Touabi Lila, Ismail Nasser S M, Bakkar Marwa R, McLean Gary R, Abo-Zeid Yasmin
School of Human Sciences, London Metropolitan University, 166-220 Holloway Road, London N7 8DB, UK.
Pharmaceutical Chemistry Department, Faculty of Pharmacy, Ain Shams University, Abassia, Cairo 11566, Egypt.
Curr Issues Mol Biol. 2025 May 6;47(5):333. doi: 10.3390/cimb47050333.
Hospital-acquired infections (HAIs) previously focused mainly on multidrug-resistant (MDR) bacteria, with less attention on viruses. The COVID-19 pandemic highlighted the importance of controlling viral infections. Human rhinoviruses (HRVs) are among the viruses responsible for HAIs. HRVs are non-enveloped viruses that infect the upper airways after airborne or direct transmission. Due to their lack of a membrane envelope, HRVs exhibit moderate resistance to commonly applied alcoholic disinfectants. Therefore, there is a significant need to develop alternative disinfection and hand sanitation strategies to control HRV infections in healthcare settings without posing a risk to human health. The antimicrobial activity and safety of rhamnolipids and rhamnolipids nano-micelles (RMN) against MDR-bacteria and several viruses, including SARS-CoV-2, were confirmed recently. Also, we previously demonstrated the superior antimicrobial activity of RMN over rhamnolipids. In the current study, molecular docking demonstrated the weak interactions of rhamnolipids with HRV-1A (minor group) compared to HRV-14 (major group), suggesting a superior antiviral activity of rhamnolipids towards major group rhinoviruses. To biologically validate these data, RMN was prepared and characterized, and then antiviral activity against HRV-16 (major group) and HRV-1B (minor group) infection of HeLa cells was assessed. RMN showed a complete inhibition of HRV-16 infection with recovery of 100% of HeLa cell viability. In contrast, only partial inhibition of HRV-1B infection with approximately 50% protection against infection was observed. Therefore, RMN might be recommended as a disinfectant and/or a hand sanitizer component to control the spread of RVs in hospital care settings or elsewhere to reduce the incidence of respiratory infections.

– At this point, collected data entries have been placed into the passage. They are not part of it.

(* ===== verification/ExampleRequestReply.v ===== *)
(** * The request-reply example

    src/examples/request-reply/main.go: a replier (a listener whose handler answers
    through a sender) and a requester in one process, with its goroutines and shared
    state.  Log output and the fixed pause before the first request are left out.
    [n] and [m] are the fuel of the listener.  What the process may do is proved with
    the rules of [Traffic], that it ends with those of [ExampleProcess]. *)

From Stdlib Require Import ZArith Lia Strings.Byte.
From stdpp Require Import base numbers list option strings gmap pretty.
From S2P Require Import Prelude GoErrors Float64 Hex Config Mqi GoProg Always Fuel Compose Script Backoff Connection.
From S2P Require Import Telemetry Wire Sender Listener RequestReply Health Client Traffic Lasting Session.
From S2P Require Import ClientLogic ClientLife ExampleEnv ExampleProcess.

Local Open Scope Z_scope.
Local Open Scope go_scope.

(** strings.ToUpper and strings.ToLower: on ASCII text they act letter by letter,
    on the rest of Unicode as its case tables say. *)
Definition is_ascii (s : string) : Prop :=
  Forall (fun b => (Byte.to_N b < 128)%N) (String.list_byte_of_string s).

Definition upper_byte (b : byte) : byte :=
  let n := Byte.to_N b in
  if (97 <=? n)%N && (n <=? 122)%N then default b (Byte.of_N (n - 32)) else b.

Definition lower_byte (b : byte) : byte :=
  let n := Byte.to_N b in
  if (65 <=? n)%N && (n <=? 90)%N then default b (Byte.of_N (n + 32)) else b.

Class GoStrings := {
  ToUpper : string -> string;
  ToLower : string -> string;
  ToUpper_ascii : forall s, is_ascii s ->
    ToUpper s = String.string_of_list_byte (map upper_byte (String.list_byte_of_string s));
  ToLower_ascii : forall s, is_ascii s ->
    ToLower s = String.string_of_list_byte (map lower_byte (String.list_byte_of_string s))
}.

(** [requireEnv] and [intEnv], this program's copies. *)
Definition requireEnv (getenv : environ) (key : string) : string + fatal :=
  if String.eqb (getenv key) "" then inr (FatalMissing key) else inl (getenv key).

Definition intEnv (getenv : environ) (key : string) (defaultVal : Z) : Z + fatal :=
  if String.eqb (getenv key) "" then inl defaultVal else
  match Atoi (getenv key) with
  | Some n => if n <? 1 then inr (FatalNotPositive key (getenv key)) else inl n
  | None => inr (FatalNotPositive key (getenv key))
  end.

(** [configFromEnv]. *)
Definition configFromEnv (getenv : environ) : Config + fatal :=
  let modelQueue := if String.eqb (getenv "MQ_MODEL_QUEUE") "" then "DEV.APP.MODEL.QUEUE"%string
                    else getenv "MQ_MODEL_QUEUE"%string in
  let! qm <- requireEnv getenv "MQ_QUEUE_MANAGER";
  let! host <- requireEnv getenv "MQ_HOST";
  let! port <- requireEnv getenv "MQ_PORT";
  let! channel <- requireEnv getenv "MQ_CHANNEL";
  inl (mkConfig qm (host +:+ "(" +:+ port +:+ ")") channel (getenv "MQ_USERNAME"%string) (getenv "MQ_PASSWORD"%string)
         None "" "" modelQueue 0 0 0 0 0 (S754_zero false) 0 false None).

Definition rrModeLabel (mode : string) : string :=
  if String.eqb mode "fixed" then "FixedQueueSelector" else "TemporaryQueue".

(** The variables and the channel of [main], with its client. *)
Record AppState := mkApp {
  a_client : ClientState;
  a_replied : Z;
  a_listenerDone : list error
}.

Definition set_client (c : ClientState) (a : AppState) : AppState := mkApp c (a_replied a) (a_listenerDone a).

Definition with_client {A : Type} (p : prog ClientState A) : prog AppState A := zoom a_client set_client p.

Definition background : Ctx := 0%nat.

Definition payload (i msgCount : Z) : string :=
  "request " +:+ pretty i +:+ " of " +:+ pretty msgCount +:+ " — hello from commons-mq-go".

(** The creator of the replier's answer. *)
Definition reply_creator (response correlationID : string) : MessageCreator := fun reply =>
  Ret (mkMessage (ID reply) correlationID (ReplyToQueue reply) (ReplyToQueueManager reply)
         (String.list_byte_of_string response) (UserProperties reply) (TTL reply), None).

Section main.
Context `{MQBinding} `{GoArch} `{GoStrings} (n m : nat).

Definition response (body : list byte) : string := "ECHO: " +:+ ToUpper (String.string_of_list_byte body).

(** The replier's handler, with the sender [s] (component [j]) and the context of
    [main]. *)
Definition on_request (j : nat) (s : Sender) (ctx : Ctx) (msg : Message) : prog AppState user_answer :=
  let replyTo := ReplyToQueue msg in
  if String.eqb replyTo "" then Ret (UserReturns msg None)
  else
    do! '(_, sendErr) <- with_client (in_world (on_sender j
      (SendWithCreator s ctx replyTo (Some (reply_creator (response (Body msg)) (CorrelationID msg))))));
    match sendErr with
    | Some e => Ret (UserReturns msg (Some (wrapf [Lit "replier: failed to send response: "] (Some e))))
    | None =>
        modify (fun a => mkApp (a_client a) (wrap32 (a_replied a + 1)) (a_listenerDone a)) ;;;
        Ret (UserReturns msg None)
    end.

(** The program's callbacks: the handler is number 0, the error handler, which only
    logs, is number 1. *)
Definition callbacks (j : nat) (s : Sender) (ctx : Ctx) (f : nat) (c : Ctx) (msg : option Message) (e : error)
    : prog AppState user_answer :=
  if Nat.eqb f 0 then on_request j s ctx (default Message_zero msg)
  else Ret (UserReturns (default Message_zero msg) None).

(** The goroutine of the replier. *)
Definition replier_goroutine (j : nat) (s : Sender) (i : nat) (l : Listener) (ctx : Ctx) : prog AppState unit :=
  do! e <- link (callbacks j s ctx) (with_client (in_world (on_listener i (Start n m l ctx (user_handler 0)))));
  select ChanSend (fun a => match a_listenerDone a with
    | [] => [(tt, mkApp (a_client a) (a_replied a) [e])]
    | _ => [] end).

(** [for i := range msgCount], [k] requests left. *)
Fixpoint request_loop (k : nat) (msgCount timeout : Z) (i : nat) (r : RequestReplyClient) : prog AppState unit :=
  match k with
  | O => Ret tt
  | S k' =>
      with_client (in_world (on_rr i (RequestReply r background (payload (msgCount - Z.of_nat k + 1) msgCount) timeout))) ;;;
      request_loop k' msgCount timeout i r
  end.

(** The client of [main]'s mode. *)
Definition new_rr_client (ccfg : Config) (rrMode requestQueue replyQueue : string)
    : prog ClientState (nat * RequestReplyClient) :=
  if String.eqb rrMode "fixed" then NewRequestReplyClientFixed ccfg requestQueue replyQueue []
  else NewRequestReplyClient ccfg requestQueue [].

(** [main], once the client is created. *)
Definition main_body (ccfg : Config) (requestQueue replyQueue rrMode : string) (msgCount timeout : Z)
    : prog AppState unit :=
  defer (with_client Client_Close ;;; Ret tt)
    (do! '(j, s) <- with_client (NewSender ccfg "" []);
     do! '(i, l) <- with_client (NewListener ccfg requestQueue [WithListenerErrorHandler (Some 1%nat)]);
     do! ctx <- lift (call (WithCancel background));
     defer (lift (call (CancelCtx ctx)))
       (Fork (replier_goroutine j s i l ctx)
          (do! '(k, r) <- with_client (new_rr_client ccfg rrMode requestQueue replyQueue);
           defer (with_client (in_world (on_rr k RR_Close)) ;;; Ret tt)
             (request_loop (Z.to_nat msgCount) msgCount timeout k r ;;;
              with_client (Client_Health ccfg) ;;;
              lift (call (CancelCtx ctx)) ;;;
              select ChanRecv (fun a => match a_listenerDone a with
                | e :: es => [(e, mkApp (a_client a) (a_replied a) es)]
                | [] => [] end) ;;;
              Ret tt)))).

(** [main]: the process it starts, or the reason it gave up. *)
Definition main (getenv : environ) : machine AppState process_end + fatal :=
  let! cfg <- configFromEnv getenv;
  let! requestQueue <- requireEnv getenv "MQ_REQUEST_QUEUE";
  let replyQueue := getenv "MQ_REPLY_QUEUE"%string in
  let rrMode := ToLower (getenv "MQ_RR_MODE"%string) in
  let! msgCount <- intEnv getenv "MQ_MSG_COUNT" 3;
  let! timeoutSecs <- intEnv getenv "MQ_TIMEOUT_SECS" 10;
  let timeout := wrap64 (timeoutSecs * Second) in
  if String.eqb rrMode "fixed" && String.eqb replyQueue "" then inr FatalNoReplyQueue
  else
    match NewClient cfg with
    | inr e => inr (FatalClient e)
    | inl (ccfg, cs) =>
        inl (mkMachine (mkApp cs 0 []) [main_body ccfg requestQueue replyQueue rrMode msgCount timeout ;;; Ret MainReturned])
    end.

(** ** What the process does *)

(** The queues it may open: the request queue, the source of replies (the model
    queue or the reply queue), and, for output, the queue a request asks to be
    answered on.  The messages it may put: numbered requests and echoes. *)
Definition may_open (modelQueue requestQueue replyQueue : string) (od : MQOD) (opts : Z) : Prop :=
  od = queue_od requestQueue \/ od = mkMQOD modelQueue "AMQ.*" \/
  (od = queue_od replyQueue /\ replyQueue <> ""%string) \/
  (exists q, q <> ""%string /\ od = queue_od q /\ opts = output_options).

Definition may_put (msgCount : Z) (md : MQMD) (body : list byte) : Prop :=
  (exists i, 1 <= i <= msgCount /\ body = String.list_byte_of_string (payload i msgCount)) \/
  (exists request, body = String.list_byte_of_string (response request)).

Definition conversation (modelQueue requestQueue replyQueue : string) (msgCount : Z) : event -> Prop :=
  traffic (may_open modelQueue requestQueue replyQueue) (may_put msgCount).

(** Messages with the given body. *)
Definition has_body (b : list byte) (msg : Message) : Prop := Body msg = b.

Lemma has_body_properties b : ignores_properties (has_body b).
Proof. by intros msg p. Qed.

Section lemmas.
Variables (ccfg : Config) (requestQueue replyQueue : string) (msgCount : Z).

Abbreviation allowed := (conversation (ModelQueue ccfg) requestQueue replyQueue msgCount).

Lemma always_on_request j s ctx msg :
  always allowed settles (on_request j s ctx msg) (fun o => match o with NoFuel => False | _ => True end).
Proof.
  unfold on_request. destruct (String.eqb_spec (ReplyToQueue msg) ""); [exact I|].
  unfold with_client, in_world, on_sender. always_go.
  eapply always_mono; [|eapply (safe_SendWithCreator _ _ _ _ _ _ (has_body (String.list_byte_of_string (response (Body msg))))); [apply has_body_properties|..]].
  - intros [[id [e|]]|v| | |] Ho; ends Ho; always_go.
  - by intros m0 _.
  - rewrite decide_False by done. right; right; right. by eexists.
  - intros m0 Hm0. right. eexists. exact Hm0.
Qed.

Lemma always_rr_callbacks j s ctx f c msg e :
  always allowed settles (callbacks j s ctx f c msg e) (fun o => match o with NoFuel => False | _ => True end).
Proof. unfold callbacks. destruct (Nat.eqb f 0); [apply always_on_request|exact I]. Qed.

Lemma always_request_loop timeout i r k :
  Z.of_nat k <= msgCount -> rr_requestQueue r = requestQueue ->
  opens_reply (may_open (ModelQueue ccfg) requestQueue replyQueue) r ->
  always allowed settles (request_loop k msgCount timeout i r) returns.
Proof.
  intros Hk Hq Ho. induction k as [|k IH]; cbn [request_loop]; [exact I|].
  unfold with_client, in_world, on_rr, RequestReply. always_go.
  eapply always_mono; [|eapply (safe_RequestReply _ _ _ _ _ _
    (has_body (String.list_byte_of_string (payload (msgCount - Z.of_nat (S k) + 1) msgCount)))); [apply has_body_properties|..|done| |]].
  - intros [u|v| | |] Hx; ends Hx. apply IH. lia.
  - by intros m0 _.
  - left. by rewrite Hq.
  - intros cfg m0 q correl Hm0. left. eexists. split; [|exact Hm0]. lia.
Qed.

医院获得性感染(HAIs)以前主要集中在多重耐药(MDR)细菌上,对病毒的关注较少。新冠疫情凸显了控制病毒感染的重要性。人鼻病毒(HRVs)是导致医院获得性感染的病毒之一。人鼻病毒是无包膜病毒,通过空气传播或直接传播感染上呼吸道。由于缺乏膜包膜,人鼻病毒对常用的酒精消毒剂表现出一定的抗性。因此,迫切需要开发替代的消毒和手部卫生策略,以控制医疗环境中的人鼻病毒感染,同时不对人类健康构成风险。最近证实了鼠李糖脂和鼠李糖脂纳米胶束(RMN)对多重耐药细菌和包括严重急性呼吸综合征冠状病毒2(SARS-CoV-2)在内的几种病毒具有抗菌活性和安全性。此外,我们之前证明了RMN比鼠李糖脂具有更强的抗菌活性。在当前的研究中,分子对接表明,与HRV-14(主要组)相比,鼠李糖脂与HRV-1A(次要组)的相互作用较弱,这表明鼠李糖脂对主要组鼻病毒具有更强的抗病毒活性。为了从生物学上验证这些数据,制备并表征了RMN,然后评估了其对HeLa细胞感染HRV-16(主要组)和HRV-1B(次要组)的抗病毒活性。RMN完全抑制了HRV-16感染,HeLa细胞活力恢复率达100%。相比之下,仅观察到对HRV-1B感染的部分抑制,约有50%的感染防护率。因此,RMN可能被推荐作为消毒剂和/或手部消毒剂成分,以控制医院护理环境或其他地方鼻病毒的传播,从而降低呼吸道感染的发生率。